Ida Makes A Movie premiered on CBC Television on December 8, 1979.[12] Over the next couple of years, the network ordered two more short films. By 1982, they ordered five more episodes, developing the series of short films into a television series named The Kids Of Degrassi Street.[13][14] In 1985, the episode Griff Gets A Hand (which starred future "Wheels" actor Neil Hope as Griff) received an International Emmy for Best Program for Children and Young People.[13]

Degrassi Junior High, Degrassi High, and international success (1986–1990)[edit]

Pink 1980s-styled text reading "Degrassi".
The Degrassi logo used from 1989 to 1992 for Degrassi High and Degrassi Talks.

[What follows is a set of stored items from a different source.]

(* ===== verification/Auth.v ===== *)
(** * Auth: sign-in and sessions of internal/service/service.go

    [Login], [ValidateSession], [Logout], the passkey and unlock paths, and the
    mail account a PAM sign-in creates (internal/service/mail_accounts.go). *)

From S2P Require Import Prelude GoStrings Effects GoStd Models Users Sessions Mfa MailAccounts Host.
From S2P Require Import FeatureFlags Identity.
Local Open Scope Z_scope.

Section Auth.
Context {host : Host} {dep : Deployment}.

Definition InstanceMode : DBM string :=
  let! raw := GetSetting "instance.mode" in
  ret match raw with
      | Some v => NormalizeInstanceMode v
      | None => InstanceModeLocalStack
      end.

Definition baseDomain : DBM string :=
  let! v := GetSetting "base_domain" in
  let stored := match v with Some v => normalizeDomain v | None => "" end in
  if negb (String.eqb stored "") then ret stored
  else
    let domain := normalizeDomain (BaseDomain cfg) in
    ret (if String.eqb domain "" then "example.com" else domain).

(** ** Mail credentials *)

(** The loop over the candidates: the first login the server accepts wins, a
    connectivity error ends the search. *)
Fixpoint try_logins (all candidates : list string) (password : string) : DBM string :=
  match candidates with
  | [] => throw (PAMCredentialsInvalidError all)
  | candidate :: rest =>
      let! r := attempt (call (IMAPListMailboxes candidate password)) in
      match r with
      | Ok _ => ret candidate
      | Fail e => if isMailConnectivityError e then throw e
                  else try_logins all rest password
      end
  end.

Definition verifyMailCredentials (email password explicitLogin storedLogin : string) :
    DBM string :=
  if String.eqb (TrimSpace email) "" || String.eqb (TrimSpace password) ""
  then throw ErrInvalidCredentials
  else
    let candidates := pamLoginCandidates explicitLogin storedLogin email in
    match candidates with
    | [] => throw ErrInvalidCredentials
    | _ => try_logins candidates candidates password
    end.

(** ** The mail account of an authenticated user *)

Definition mailLoginMatchesAny (login : string) (candidates : list string) : bool :=
  let login := TrimSpace login in
  negb (String.eqb login "")
  && existsb (fun candidate => EqualFold login (TrimSpace candidate)) candidates.

Definition new_mail_account (u : User) (id login secretEnc : string) (isDefault : bool) :
    MailAccount := {|
  ma_ID := id; ma_UserID := u_ID u; ma_DisplayName := ""; ma_Login := login;
  ma_SecretEnc := secretEnc;
  ma_IMAPHost := IMAPHost cfg; ma_IMAPPort := IMAPPort cfg; ma_IMAPTLS := IMAPTLS cfg;
  ma_IMAPStartTLS := IMAPStartTLS cfg; ma_SMTPHost := SMTPHost cfg; ma_SMTPPort := SMTPPort cfg;
  ma_SMTPTLS := SMTPTLS cfg; ma_SMTPStartTLS := SMTPStartTLS cfg;
  ma_IsDefault := isDefault; ma_Status := "active"; ma_LastSyncAt := None;
  ma_LastError := None; ma_ProviderType := "generic";
  ma_ProviderLabel := "Generic IMAP/SMTP"; ma_AuthKind := "password";
  ma_ConnectionMode := "imap_smtp"; ma_ValidationIMAPReady := false;
  ma_ValidationSMTPReady := false; ma_ValidationAppPasswordRequired := false;
  ma_ValidationError := ""; ma_LastValidatedAt := None; ma_CreatedAt := ZeroTime;
  ma_UpdatedAt := ZeroTime |}.

Definition EnsureAuthenticatedMailAccount (u : User) : DBM unit :=
  let! mode := InstanceMode in
  if negb (InstanceModeUsesLocalMail mode) then ret tt
  else
    let login := TrimSpace (MailAuthLogin u) in
    if String.eqb login "" then ret tt
    else
      let! secret := attempt (GetUserMailSecret (u_ID u)) in
      match secret with
      | Fail ErrNotFound => ret tt
      | Fail e => throw e
      | Ok None => ret tt
      | Ok (Some secretEnc) =>
          let candidates := if usesPAMAuth then pamLoginCandidates "" login (u_Email u)
                            else [login] in
          let! accounts := ListMailAccounts (u_ID u) in
          let hasDefault := existsb ma_IsDefault accounts in
          match List.find (fun a => mailLoginMatchesAny (ma_Login a) candidates) accounts with
          | Some account =>
              let stale := negb (String.eqb (TrimSpace (ma_SecretEnc account))
                                            (TrimSpace secretEnc)) in
              let account := if stale
                then account <| ma_SecretEnc := secretEnc |> <| ma_Status := "active" |>
                             <| ma_LastError := None |>
                else account in
              let promote := negb (ma_IsDefault account) && negb hasDefault in
              let account := if promote then account <| ma_IsDefault := true |> else account in
              if stale || promote then let! _ := UpdateMailAccount account in ret tt
              else ret tt
          | None =>
              let! id := uuid_NewString in
              let! _ := CreateMailAccount
                          (new_mail_account u id login secretEnc (negb hasDefault)) in
              ret tt
          end
      end.

(** ** Credentials of a sign-in *)

(** The common block of [Login] and [UnlockSessionMailSecret]: PAM accepts one
    of the user's logins, which is remembered, or the stored hash matches. *)
Definition check_credentials (u : User) (password : string) : DBM User :=
  if usesPAMAuth then
    let stored := default "" (u_MailLogin u) in
    let! r := attempt (verifyMailCredentials (u_Email u) password "" stored) in
    match r with
    | Fail e => if isMailConnectivityError e
                then throw (ErrWrap ErrPAMVerifierDown (err_text e))
                else throw ErrInvalidCredentials
    | Ok acceptedLogin =>
        if negb (String.eqb (TrimSpace acceptedLogin) (TrimSpace stored)) then
          do! UpdateUserMailLogin (u_ID u) acceptedLogin in
          let accepted := TrimSpace acceptedLogin in
          ret (if negb (String.eqb accepted "") then u <| u_MailLogin := Some accepted |> else u)
        else ret u
    end
  else if VerifyPassword (u_PasswordHash u) password then ret u
  else throw ErrInvalidCredentials.

Definition status_gate (u : User) : Res unit :=
  match u_Status u with
  | UserPending => Fail ErrPendingApproval
  | UserSuspended => Fail ErrSuspended
  | UserRejected => Fail ErrForbidden
  | UserActive => Ok tt
  end.

(** Active, or an administrator of any status. *)
Definition may_hold_session (u : User) : bool :=
  bool_decide (u_Status u = UserActive) || String.eqb (u_Role u) "admin".

Definition Login (email password ip userAgent : string) : DBM (string * User) :=
  let! found := attempt (GetUserByEmail (fold_trim email)) in
  match found with
  | Fail _ => throw ErrInvalidCredentials
  | Ok u0 =>
      let! u := check_credentials u0 password in
      do! of_res (status_gate u) in
      if negb (may_hold_session u) then throw ErrForbidden
      else
        let! (raw, tokenHash) := NewOpaqueToken in
        let! mailSecret := EncryptString password in
        do! UpsertUserMailSecret (u_ID u) mailSecret in
        do! when usesPAMAuth (ignore (EnsureAuthenticatedMailAccount u)) in
        let! now := time_Now in
        let! stage := ResolveMFAStage u None in
        let mfaVerifiedAt :=
          match st_AuthStage stage with AuthStageAuthenticated => Some now | _ => None end in
        let! id := uuid_NewString in
        let sess := {|
          s_ID := id; s_UserID := u_ID u; s_TokenHash := tokenHash;
          s_MailSecret := mailSecret; s_IPHint := ip; s_UserAgentHash := hashUA userAgent;
          s_AuthMethod := "password"; s_MFAVerifiedAt := mfaVerifiedAt;
          s_ActiveAccountID := None;
          s_ExpiresAt := now + SessionAbsoluteDuration cfg;
          s_IdleExpiresAt := now + SessionIdleDuration cfg;
          s_CreatedAt := now; s_LastSeenAt := now; s_RevokedAt := None |} in
        do! CreateSession sess in
        do! ignore (TouchUserLastLogin (u_ID u) now) in
        ret (raw, u)
  end.

Definition CreatePasskeySession (user : User) (ip userAgent mailSecret : string) :
    DBM (string * Session) :=
  if negb (may_hold_session user) then throw ErrForbidden
  else
    let! (raw, tokenHash) := NewOpaqueToken in
    let! now := time_Now in
    let! id := uuid_NewString in
    let sess := {|
      s_ID := id; s_UserID := u_ID user; s_TokenHash := tokenHash;
      s_MailSecret := TrimSpace mailSecret; s_IPHint := ip;
      s_UserAgentHash := hashUA userAgent;
      s_AuthMethod := "passkey"; s_MFAVerifiedAt := Some now; s_ActiveAccountID := None;
      s_ExpiresAt := now + SessionAbsoluteDuration cfg;
      s_IdleExpiresAt := now + SessionIdleDuration cfg;
      s_CreatedAt := now; s_LastSeenAt := now; s_RevokedAt := None |} in
    do! CreateSession sess in
    do! ignore (TouchUserLastLogin (u_ID user) now) in
    ret (raw, sess).

Definition insertAuditBestEffort (actorID action target metadata : string) : DBM unit :=
  ignore (InsertAudit actorID action target metadata).

Definition UnlockSessionMailSecret (userID sessionID password0 : string) : DBM unit :=
  let password := TrimSpace password0 in
  if String.eqb password "" then throw ErrInvalidCredentials
  else
    let! found := attempt (GetUserByID userID) in
    match found with
    | Fail _ => throw ErrInvalidCredentials
    | Ok u0 =>
        let! u := check_credentials u0 password in
        let! mailSecret := EncryptString password in
        do! UpsertUserMailSecret (u_ID u) mailSecret in
        do! UpdateSessionMailSecret sessionID mailSecret in
        do! when usesPAMAuth (ignore (EnsureAuthenticatedMailAccount u)) in
        let meta := json_object [("session_id", JString sessionID);
                                 ("mode", JString (fold_trim (DovecotAuthMode cfg)))] in
        insertAuditBestEffort (u_ID u) "auth.mail_secret.unlock" (u_ID u) meta
    end.

(** [now.After(t)] is strict: a session is still good at its expiry. *)
Definition session_live (now : Z) (s : Session) : bool :=
  match s_RevokedAt s with None => true | Some _ => false end
  && negb (s_ExpiresAt s <? now) && negb (s_IdleExpiresAt s <? now).

Definition ValidateSession (rawToken : string) : DBM (User * Session) :=
  let! found := attempt (GetSessionByTokenHash (sha256_hex rawToken)) in
  match found with
  | Fail _ => throw ErrInvalidCredentials
  | Ok sess =>
      let! now := time_Now in
      if negb (session_live now sess) then throw ErrInvalidCredentials
      else
        do! ignore (TouchSession (s_ID sess) (now + SessionIdleDuration cfg)) in
        let! owner := attempt (GetUserByID (s_UserID sess)) in
        match owner with
        | Fail _ => throw ErrInvalidCredentials
        | Ok u => if negb (may_hold_session u) then throw ErrForbidden else ret (u, sess)
        end
  end.

Definition SessionMailPassword (sess : Session) : Res string :=
  if String.eqb (TrimSpace (s_MailSecret sess)) ""
  then Fail (ErrText "missing mail credentials")
  else match DecryptString (s_MailSecret sess) with
       | Ok pass => Ok pass
       | Fail _ => Fail ErrInvalidCredentials
       end.

Definition Logout (rawToken : string) : DBM unit :=
  let! found := attempt (GetSessionByTokenHash (sha256_hex rawToken)) in
  match found with
  | Fail _ => ret tt
  | Ok sess => RevokeSession (s_ID sess)
  end.
End Auth.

A new Degrassi series began development in 1986,[13] this time with new characters and centered around the fictional eponymous school near the same street. The first actor to audition for the new Degrassi series was Pat Mastroianni, who would later win the role of Joey Jeremiah.[13] Several of the actors from The Kids Of Degrassi Street would return with new roles, including Neil Hope, Stacie Mistysyn, Anais Granofsky, and Sarah Charlesworth. It was at this time that Playing With Time Inc. started a repertory company,[15] with fifty children selected from auditions.[15] The workshops would be repeated at the beginning of production for each season, as new cast members joined, and existing cast members underwent more advanced workshops.[15] The repertory company also meant that even major characters could be relegated to the background if not the main focus of the episode, which according to Kathryn Ellis, was "nearly unheard-of on other television shows".[16] Conversely, a background character could later be given more lines or a full role.[16]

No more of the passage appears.